(** Player 1 waits in channels 7 and 8 and leaves from channel 7, once
    without a word and once with the word [everywhere]. *)
Lemma leave_queue_scope_witness :
  waiting (channel_queues
             (self_after (leave_queue (ctx_of 1 7) []
                            (mkCog {[7 := {[top := {[1; 2]}]}; 8 := {[mid := {[1]}]}]}
                                   empty_session)))) 8 mid = {[1]} ∧
  waiting (channel_queues
             (self_after (leave_queue (ctx_of 1 7) ["everywhere"]
                            (mkCog {[7 := {[top := {[1; 2]}]}; 8 := {[mid := {[1]}]}]}
                                   empty_session)))) 8 mid = ∅.
Proof.
  split.
  - destruct (leave_queue_scope (ctx_of 1 7) []
                (mkCog {[7 := {[top := {[1; 2]}]}; 8 := {[mid := {[1]}]}]} empty_session))
      as [[Hframe _] _]; [reflexivity|].
    unfold waiting. rewrite Hframe by discriminate. vm_compute. reflexivity.
  - destruct (leave_queue_scope (ctx_of 1 7) ["everywhere"]
                (mkCog {[7 := {[top := {[1; 2]}]}; 8 := {[mid := {[1]}]}]} empty_session))
      as [_ Hall].
    rewrite Hall by discriminate. vm_compute. reflexivity.
Defined.

(** ** Cancelling a game *)

(** C8, as the code has it. [cancel_game] never looks at the winner: for
    every game the session holds, scored or not, it deletes the game and
    answers that the game is cancelled; for an id no game has it raises
    [NoResultFound] and changes nothing. *)
Theorem cancel_game_deletes_any_game (ctx : Context) (game_id : Z) (self : QueueCog) :
  let r := cancel_game ctx game_id self in
  (∀ game, games (session self) !! game_id = Some game →
     result r = Ok tt ∧ sent r = [GameCancelled game_id] ∧
     games (session (self_after r)) = delete game_id (games (session self)) ∧
     games (session (self_after r)) !! game_id = None) ∧
  (games (session self) !! game_id = None →
     result r = Raised NoResultFound ∧ self_after r = self ∧ sent r = []).
Proof.
  intros r. subst r. unfold cancel_game, bind, get_self.
  cbn [result self_after sent]. split.
  - intros game ->. cbn. split; [done|]. split; [done|]. split; [done|].
    apply lookup_delete_eq.
  - by intros ->.
Qed.

(** Game 1 of a session that holds only this game, won by blue. *)
Lemma cancel_game_deletes_any_game_witness :
  result (cancel_game (ctx_of 1 7) 1 (one_game_cog (Some blue))) = Ok tt ∧
  sent (cancel_game (ctx_of 1 7) 1 (one_game_cog (Some blue))) = [GameCancelled 1] ∧
  games (session (self_after (cancel_game (ctx_of 1 7) 1 (one_game_cog (Some blue))))) =
    delete 1 (games (session (one_game_cog (Some blue)))) ∧
  games (session (self_after (cancel_game (ctx_of 1 7) 1 (one_game_cog (Some blue)))))
    !! 1 = None.
Proof.
  destruct (cancel_game_deletes_any_game (ctx_of 1 7) 1 (one_game_cog (Some blue)))
    as [Hfound _].
  apply (Hfound (mkGame 100 (Some blue) ten_participants)). reflexivity.
Defined.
..........
* **What to do**: Retype the material above from start to finish without any changes.

* **Finished exercise**:
(** Player 1 waits in channels 7 and 8 and leaves from channel 7, once
    without a word and once with the word [everywhere]. *)
Lemma leave_queue_scope_witness :
  waiting (channel_queues
             (self_after (leave_queue (ctx_of 1 7) []
                            (mkCog {[7 := {[top := {[1; 2]}]}; 8 := {[mid := {[1]}]}]}
                                   empty_session)))) 8 mid = {[1]} ∧
  waiting (channel_queues
             (self_after (leave_queue (ctx_of 1 7) ["everywhere"]
                            (mkCog {[7 := {[top := {[1; 2]}]}; 8 := {[mid := {[1]}]}]}
                                   empty_session)))) 8 mid = ∅.
Proof.
  split.
  - destruct (leave_queue_scope (ctx_of 1 7) []
                (mkCog {[7 := {[top := {[1; 2]}]}; 8 := {[mid := {[1]}]}]} empty_session))
      as [[Hframe _] _]; [reflexivity|].
    unfold waiting. rewrite Hframe by discriminate. vm_compute. reflexivity.
  - destruct (leave_queue_scope (ctx_of 1 7) ["everywhere"]
                (mkCog {[7 := {[top := {[1; 2]}]}; 8 := {[mid := {[1]}]}]} empty_session))
      as [_ Hall].
    rewrite Hall by discriminate. vm_compute. reflexivity.
Defined.

(** ** Cancelling a game *)

(** C8, as the code has it. [cancel_game] never looks at the winner: for
    every game the session holds, scored or not, it deletes the game and
    answers that the game is cancelled; for an id no game has it raises
    [NoResultFound] and changes nothing. *)
Theorem cancel_game_deletes_any_game (ctx : Context) (game_id : Z) (self : QueueCog) :
  let r := cancel_game ctx game_id self in
  (∀ game, games (session self) !! game_id = Some game →
     result r = Ok tt ∧ sent r = [GameCancelled game_id] ∧
     games (session (self_after r)) = delete game_id (games (session self)) ∧
     games (session (self_after r)) !! game_id = None) ∧
  (games (session self) !! game_id = None →
     result r = Raised NoResultFound ∧ self_after r = self ∧ sent r = []).
Proof.
  intros r. subst r. unfold cancel_game, bind, get_self.
  cbn [result self_after sent]. split.
  - intros game ->. cbn. split; [done|]. split; [done|]. split; [done|].
    apply lookup_delete_eq.
  - by intros ->.
Qed.

(** Game 1 of a session that holds only this game, won by blue. *)
Lemma cancel_game_deletes_any_game_witness :
  result (cancel_game (ctx_of 1 7) 1 (one_game_cog (Some blue))) = Ok tt ∧
  sent (cancel_game (ctx_of 1 7) 1 (one_game_cog (Some blue))) = [GameCancelled 1] ∧
  games (session (self_after (cancel_game (ctx_of 1 7) 1 (one_game_cog (Some blue))))) =
    delete 1 (games (session (one_game_cog (Some blue)))) ∧
  games (session (self_after (cancel_game (ctx_of 1 7) 1 (one_game_cog (Some blue)))))
    !! 1 = None.
Proof.
  destruct (cancel_game_deletes_any_game (ctx_of 1 7) 1 (one_game_cog (Some blue)))
    as [Hfound _].
  apply (Hfound (mkGame 100 (Some blue) ten_participants)). reflexivity.
Defined.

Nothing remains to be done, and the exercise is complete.